- Description of the task -
Your task is to quote the records from their first line through the line containing "assert (BatchWriters.e_day e", with nothing added or left out.

-*-*-

Lemma date_rows_none (d : disk) day : (∀ p, is_Some (d !! p) → BatchWriters.parquet_below (sroot ++ ["date=" +:+ isoformat day]) p = true → False) →
  date_rows sroot d day = [].
Proof.
  intros Hno. unfold date_rows. assert (parquet_files (sroot ++ ["date=" +:+ isoformat day]) d = []) as ->; [|done].
  destruct (parquet_files _ d) as [|p l] eqn:Hp; [done|]. exfalso.
  assert (p ∈ parquet_files (sroot ++ ["date=" +:+ isoformat day]) d) as Hin by (rewrite Hp; by left).
  apply CandleStore.elem_of_parquet_files in Hin as [Hs Hb]. by apply (Hno p).
Qed.

(** The directories of a day and of the next hold what one closed writer of
    that day was given. *)
Lemma day_rows_stored (base d : disk) hist files day :
  date_in_range day → date_in_range (day + 1) → Forall (λ r, BatchWriters.utc_day (os_ts_utc r) = day) hist →
  (∀ rest, base !! (sroot ++ rest) = None) → BatchWriters.stored cls cfg base hist files d →
  concat (date_rows sroot d <$> date_range (day * day_us) (day * day_us + day_us)) = hist.
Proof.
  intros Hday Hday' Hhist Hbase (Hrows&_&Hfiles&Hframe&Hone). specialize (Hone day Hhist).
  assert (date_range (day * day_us) (day * day_us + day_us) = [day; day + 1]) as ->.
  { unfold date_range, OrderbookReplay.day_of. assert (day_us ≠ 0) by done. replace (day * day_us + day_us) with ((day + 1) * day_us) by lia.
    rewrite !Z.div_mul by done. replace (day + 1 - day + 1) with 2 by lia. change (seqZ day 2) with [0 + day; 1 + day]. by rewrite Z.add_0_l, (Z.add_comm 1 day). }
  cbn [fmap list_fmap concat]. rewrite app_nil_r.
  destruct files as [|e [|e' files]]; [| |simpl in Hone; lia].
  - cbn in Hrows. subst hist. rewrite !date_rows_none; [done|..];
      intros p [b Hp] (rest&->)%below_inside; rewrite Hframe, Hbase in Hp; try done; apply not_elem_of_nil.
  - cbn in Hrows. rewrite app_nil_r in Hrows. destruct (Hfiles e ltac:(by left)) as [He Hhead].
    assert (BatchWriters.e_day e = day) as Heday.
    { rewrite Hrows in Hhead. destruct hist as [|r hist]; [done|]. apply Forall_cons in Hhist as [Hr _]. simpl in Hhead. injection Hhead as Hhead. by rewrite Hr in Hhead. }
    assert (∀ p, is_Some (d !! p) → ∀ k, BatchWriters.parquet_below (sroot ++ ["date=" +:+ isoformat k]) p = true → p = entry_path e) as Honly.
    { intros p [b Hp] k (rest&->)%below_inside. destruct (decide (sroot ++ rest = entry_path e)) as [->|Hne]; [done|].
      rewrite Hframe, Hbase in Hp; [done|]. by intros ?%list_elem_of_singleton. }
    rewrite (date_rows_none d (day + 1)).
    + unfold date_rows. rewrite (CandleStore.parquet_files_singleton _ d (entry_path e)).
      * cbn [fmap list_fmap concat]. rewrite He, pq_rows_write, Hrows. by rewrite !app_nil_r.
      * intros q. rewrite CandleStore.elem_of_parquet_files. split; [intros [Hs Hb]; by apply (Honly q Hs day)|].
        intros ->. split; [by eexists|]. apply below_day; congruence.
    + intros p Hs Hb. pose proof (Honly p Hs _ Hb) as ->. apply below_day in Hb; [lia|congruence|congruence].
Qed.
End files.

Section composed.
Context (payload_hash : string → string → Z → list (decimal * decimal) → list (decimal * decimal) → string).
Context `{ParquetLaws OrderbookSnapshotRecord}.
Notation records := (snapshot_event_to_snapshot_records payload_hash).

(** Events of one day: any of their rows can be stored. *)
Lemma one_day_legal fits cfg (evs : list (snapshot_event * Z)) day : date_in_range day →
  (∀ ev, ev ∈ evs → BatchWriters.utc_day (se_event_time ev.1) = day ∧ Forall (λ r, fits r = true) (records ev.1)) →
  ∀ rs, rs `sublist_of` concat ((λ p, records p.1) <$> evs) →
  BatchWriters.legal (snapshot_class fits) cfg ([] ++ rs) ∧ Forall (λ r, BatchWriters.utc_day (os_ts_utc r) = day) rs.
Proof.
  intros Hday Hevs rs Hrs. assert (∀ r, r ∈ rs → fits r = true ∧ BatchWriters.utc_day (os_ts_utc r) = day) as Hr.
  { intros r Hin. eapply elem_of_sublist in Hin; [|exact Hrs]. apply list_elem_of_In, List.in_concat in Hin as (l&Hl&Hin).
    apply list_elem_of_In, list_elem_of_fmap in Hl as (ev&->&Hev). apply list_elem_of_In in Hin.
    destruct (Hevs ev Hev) as [Hd Hf]. rewrite Forall_forall in Hf. destruct (records_of _ _ _ Hin) as (->&_). auto. }
  split; [|apply Forall_forall; intros r Hin; by apply Hr]. split.
  - apply Forall_forall. intros r Hin. destruct (Hr r Hin) as [Hf Hd]. split; [done|]. simpl. by rewrite Hd.
  - right. simpl. clear Hrs. induction rs as [|r rs IH]; constructor; [apply IH; intros; apply Hr; by right|].
    apply Forall_forall. intros r' Hr'. simpl. destruct (Hr r) as [_ ->]; [by left|]. destruct (Hr r') as [_ ->]; [by right|]. lia.
Qed.

(** What the replay reads from rows that are the records of events of the day *)
Lemma baseline_read (root : path) (exchange symbol : string) (d : disk) (day clock : Z) (evs : list snapshot_event) :
  (∀ e, e ∈ evs → BatchWriters.utc_day (se_event_time e) = day) →
  concat (date_rows (snapshot_root root exchange symbol) d <$> date_range (day * day_us) (day * day_us + day_us)) = concat (records <$> evs) →
  load_baseline_from_d14 root exchange symbol (day * day_us) (Some clock) d =
    load_baseline (Ok (to_snap <$> sort_le row_leb (List.filter (λ r, os_received_at r <=? clock) (concat (records <$> evs))))).
Proof.
  intros Hevs Hrows. unfold load_baseline_from_d14, scan_orderbook_snapshots. cbn [negb rbind]. rewrite Hrows.
  assert (∀ l, to_record <$> l = l) as -> by (intros l; induction l as [|r l IH]; [done|]; cbn; by rewrite to_record_id, IH).
  do 4 f_equal. apply filter_ext_in. intros r Hr. apply list_elem_of_In, List.in_concat in Hr as (l&Hl&Hr).
  apply list_elem_of_In, list_elem_of_fmap in Hl as (e&->&He). apply list_elem_of_In in Hr.
  destruct (records_of _ _ _ Hr) as (Ht&_). specialize (Hevs e He). unfold in_window, BatchWriters.utc_day, day_us in *. rewrite Ht.
  assert (BatchWriters.microseconds_per_day = 86400000000) as Hus by reflexivity. rewrite Hus in Hevs.
  pose proof (Z.div_mod (se_event_time e) 86400000000 ltac:(lia)). pose proof (Z.mod_pos_bound (se_event_time e) 86400000000 ltac:(lia)). lia.
Qed.

Lemma baseline_of_events clock (l1 l2 : list snapshot_event) e :
  (∀ e', e' ∈ l1 ++ e :: l2 → PyFloat.baseline_seq (se_event_time e') = se_event_time e') → records e ≠ [] → se_received_at e <= clock →
  (∀ e', e' ∈ l1 ++ l2 → se_received_at e' <= clock → se_event_time e' < se_event_time e) →
  load_baseline (Ok (to_snap <$> sort_le row_leb (List.filter (λ r, os_received_at r <=? clock) (concat (records <$> (l1 ++ e :: l2)))))) =
    Some (se_event_time e, books_of e).
Proof.
  intros Hexact Hne Hrec Hlast.
  assert (∀ r, r ∈ List.filter (λ r, os_received_at r <=? clock) (concat (records <$> (l1 ++ e :: l2))) →
    os_received_at r <= clock ∧ ∃ e', e' ∈ l1 ++ e :: l2 ∧ r ∈ records e') as Hin.
  { intros r [Hr Hc]%list_elem_of_In%filter_In. split; [lia|]. apply List.in_concat in Hr as (l&Hl&Hr).
    apply list_elem_of_In, list_elem_of_fmap in Hl as (e'&->&He'). exists e'. split; [done|]. by apply list_elem_of_In. }
  rewrite (baseline_of_rows _ (se_event_time e)).
  - rewrite (group_of_event payload_hash (λ r, os_received_at r <=? clock) l1 l2 e); [by rewrite fold_records|done|..].
    + intros r Hr. destruct (records_of _ _ _ Hr) as (_&_&->). by apply Z.leb_le.
    + intros e' r He' Hr Hv. destruct (records_of _ _ _ Hr) as (->&_&Hra). specialize (Hlast e' He'). lia.
  - intros r Hr. destruct (Hin r Hr) as (_&e'&He'&Hr'). destruct (records_of _ _ _ Hr') as (->&->&_). by apply Hexact.
  - destruct (records e) as [|r rs] eqn:Hr; [done|]. assert (r ∈ records e) as Hre by (rewrite Hr; by left). exists r.
    destruct (records_of _ _ _ Hre) as (Ht&_&Hra). split; [|done]. apply list_elem_of_In, filter_In. split; [|lia].
    apply List.in_concat. exists (records e). split; apply list_elem_of_In; [|done]. apply list_elem_of_fmap_2, elem_of_app. right. by left.
  - intros r Hr. destruct (Hin r Hr) as (Hc&e'&He'&Hr'). destruct (records_of _ _ _ Hr') as (->&_&Hra).
    apply elem_of_app in He' as [He'|[->|He']%elem_of_cons]; [|lia|]; apply Z.lt_le_incl, Hlast; try lia; apply elem_of_app; auto.
Qed.
End composed.

(** The days on which a double keeps the microseconds *)
Lemma day_before_2038 us day : 13032 <= day <= 24854 → BatchWriters.utc_day us = day → 2 ^ 50 < us < 2 ^ 31 * 1000000.
Proof.
  unfold BatchWriters.utc_day. assert (BatchWriters.microseconds_per_day = 86400000000) as -> by reflexivity. intros Hr <-.
  pose proof (Z.div_mod us 86400000000 ltac:(lia)). pose proof (Z.mod_pos_bound us 86400000000 ltac:(lia)). lia.
Qed.

(** C16.  Recording and replaying meet: a [SnapshotWriter] that is given the
    order-book events of one day, from 6 September 2005 to 18 January 2038, and
    then closed has stored a baseline for the day.  (On those days the double
    the sequence number goes through keeps the microseconds; see
    [L1Rows.baseline_seq_off_by_one] for later ones.)  What the replay reads with a clock is the book of the one event, among
    those the throttle let pass and that had been received by then, that
    happened last, with that event's time; it finds no baseline if none had
    been received. *)
Theorem recorded_book_is_the_baseline (payload_hash : string → string → Z → list (decimal * decimal) → list (decimal * decimal) → string)
    `{ParquetLaws OrderbookSnapshotRecord} (open_bytes : list OrderbookSnapshotRecord → bytes) (fits : OrderbookSnapshotRecord → bool)
    (cfg : writer_config) (base : disk) (evs : list (snapshot_event * Z)) (day : Z) :
  let records e := snapshot_event_to_snapshot_records payload_hash e in
  13032 <= day <= 24854 →
  (∀ ev, ev ∈ evs → BatchWriters.utc_day (se_event_time ev.1) = day ∧ Forall (λ r, fits r = true) (records ev.1)) →
  (∀ rest, base !! (snapshot_root (wc_root cfg) (wc_exchange cfg) (wc_symbol cfg) ++ rest) = None) →
  ∃ outs w d w' d',
    BatchWriters.append_events payload_hash open_bytes fits cfg evs (BatchWriters.SnapshotWriter BatchWriters.new_writer None, base) = ((w, d), Ok outs) ∧
    BatchWriters.close open_bytes (snapshot_class fits) cfg (BatchWriters.sw_writer w, d) = ((w', d'), Ok tt) ∧
    let stored := (BatchWriters.taken outs evs).*1 in
    let baseline clock := load_baseline_from_d14 (wc_root cfg) (wc_exchange cfg) (wc_symbol cfg) (day * day_us) (Some clock) d' in
    ∀ clock,
      (∀ l1 e l2, stored = l1 ++ e :: l2 → records e ≠ [] → se_received_at e <= clock →
         (∀ e', e' ∈ l1 ++ l2 → se_received_at e' <= clock → se_event_time e' < se_event_time e) →
         baseline clock = Some (se_event_time e, books_of e)) ∧
      ((∀ e, e ∈ stored → clock < se_received_at e) → baseline clock = None).
Proof.
  intros records Hrange Hevs Hbase. assert (date_in_range day ∧ date_in_range (day + 1)) as [Hday Hday'] by (unfold date_in_range; lia).
  pose proof (one_day_legal payload_hash fits cfg evs day Hday Hevs) as Hlegal.
  destruct (BatchWriters.throttle_run payload_hash open_bytes fits cfg base evs [] [] None (BatchWriters.SnapshotWriter BatchWriters.new_writer None) base)
    as (outs&files&cur&w&d&Hrun&_&Hk&Hopen&_&_); [intros; by apply Hlegal|done|apply BatchWriters.new_writer_kept|].
  set (stored := (BatchWriters.taken outs evs).*1).
  assert (concat ((λ p, records p.1) <$> BatchWriters.taken outs evs) = concat (records <$> stored)) as Hhist by (unfold stored; by rewrite <- list_fmap_compose).
  assert (concat ((λ p, records p.1) <$> BatchWriters.taken outs evs) `sublist_of` concat ((λ p, records p.1) <$> evs)) as Hsub by apply BatchWriters.taken_sublist.
  destruct (Hlegal _ Hsub) as [Hl Hd].
  destruct (BatchWriters.close_kept _ _ _ _ _ _ _ _ _ (BatchWriters.snapshot_dated fits cfg) Hl Hopen Hk) as (files'&w'&d'&Hclose&_&Hst).
  exists outs, w, d, w', d'. split; [exact Hrun|]. split; [exact Hclose|]. intros stored' baseline clock.
  pose proof (day_rows_stored fits cfg base d' _ files' day Hday Hday' Hd Hbase Hst) as Hrows. cbn [app] in Hrows. fold records in Hrows. rewrite Hhist in Hrows.
  assert (∀ e, e ∈ stored → BatchWriters.utc_day (se_event_time e) = day) as Hdays.
  { intros e ([e' t]&->&Hin)%list_elem_of_fmap. unfold BatchWriters.taken in Hin. apply list_elem_of_fmap in Hin as ([o p]&Heq&Hin).
    apply list_elem_of_filter in Hin as [_ Hin]. simpl in Heq. subst p. apply elem_of_zip_r in Hin. by apply (Hevs (e', t)). }
  unfold baseline. rewrite (baseline_read payload_hash _ _ _ d' day clock stored Hdays Hrows). split.
  - intros l1 e l2 Heq Hne Hrec Hlast. change stored' with stored in Heq. rewrite Heq. apply baseline_of_events; [|done..].
    intros e' He'. apply PyFloat.baseline_seq_exact, day_before_2038 with day; [done|]. apply Hdays. by rewrite Heq.
  - intros Hnone. rewrite filter_none; [done|]. intros r Hr. apply list_elem_of_In, List.in_concat in Hr as (l&Hl'&Hr).
    apply list_elem_of_In, list_elem_of_fmap in Hl' as (e&->&He). apply list_elem_of_In in Hr.
    destruct (records_of _ _ _ Hr) as (_&_&Hra). specialize (Hnone e He). lia.
Qed.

-*-*-

- Answer space -
Lemma date_rows_none (d : disk) day : (∀ p, is_Some (d !! p) → BatchWriters.parquet_below (sroot ++ ["date=" +:+ isoformat day]) p = true → False) →
  date_rows sroot d day = [].
Proof.
  intros Hno. unfold date_rows. assert (parquet_files (sroot ++ ["date=" +:+ isoformat day]) d = []) as ->; [|done].
  destruct (parquet_files _ d) as [|p l] eqn:Hp; [done|]. exfalso.
  assert (p ∈ parquet_files (sroot ++ ["date=" +:+ isoformat day]) d) as Hin by (rewrite Hp; by left).
  apply CandleStore.elem_of_parquet_files in Hin as [Hs Hb]. by apply (Hno p).
Qed.

(** The directories of a day and of the next hold what one closed writer of
    that day was given. *)
Lemma day_rows_stored (base d : disk) hist files day :
  date_in_range day → date_in_range (day + 1) → Forall (λ r, BatchWriters.utc_day (os_ts_utc r) = day) hist →
  (∀ rest, base !! (sroot ++ rest) = None) → BatchWriters.stored cls cfg base hist files d →
  concat (date_rows sroot d <$> date_range (day * day_us) (day * day_us + day_us)) = hist.
Proof.
  intros Hday Hday' Hhist Hbase (Hrows&_&Hfiles&Hframe&Hone). specialize (Hone day Hhist).
  assert (date_range (day * day_us) (day * day_us + day_us) = [day; day + 1]) as ->.
  { unfold date_range, OrderbookReplay.day_of. assert (day_us ≠ 0) by done. replace (day * day_us + day_us) with ((day + 1) * day_us) by lia.
    rewrite !Z.div_mul by done. replace (day + 1 - day + 1) with 2 by lia. change (seqZ day 2) with [0 + day; 1 + day]. by rewrite Z.add_0_l, (Z.add_comm 1 day). }
  cbn [fmap list_fmap concat]. rewrite app_nil_r.
  destruct files as [|e [|e' files]]; [| |simpl in Hone; lia].
  - cbn in Hrows. subst hist. rewrite !date_rows_none; [done|..];
      intros p [b Hp] (rest&->)%below_inside; rewrite Hframe, Hbase in Hp; try done; apply not_elem_of_nil.
  - cbn in Hrows. rewrite app_nil_r in Hrows. destruct (Hfiles e ltac:(by left)) as [He Hhead].
    assert (BatchWriters.e_day e = day) as Heday.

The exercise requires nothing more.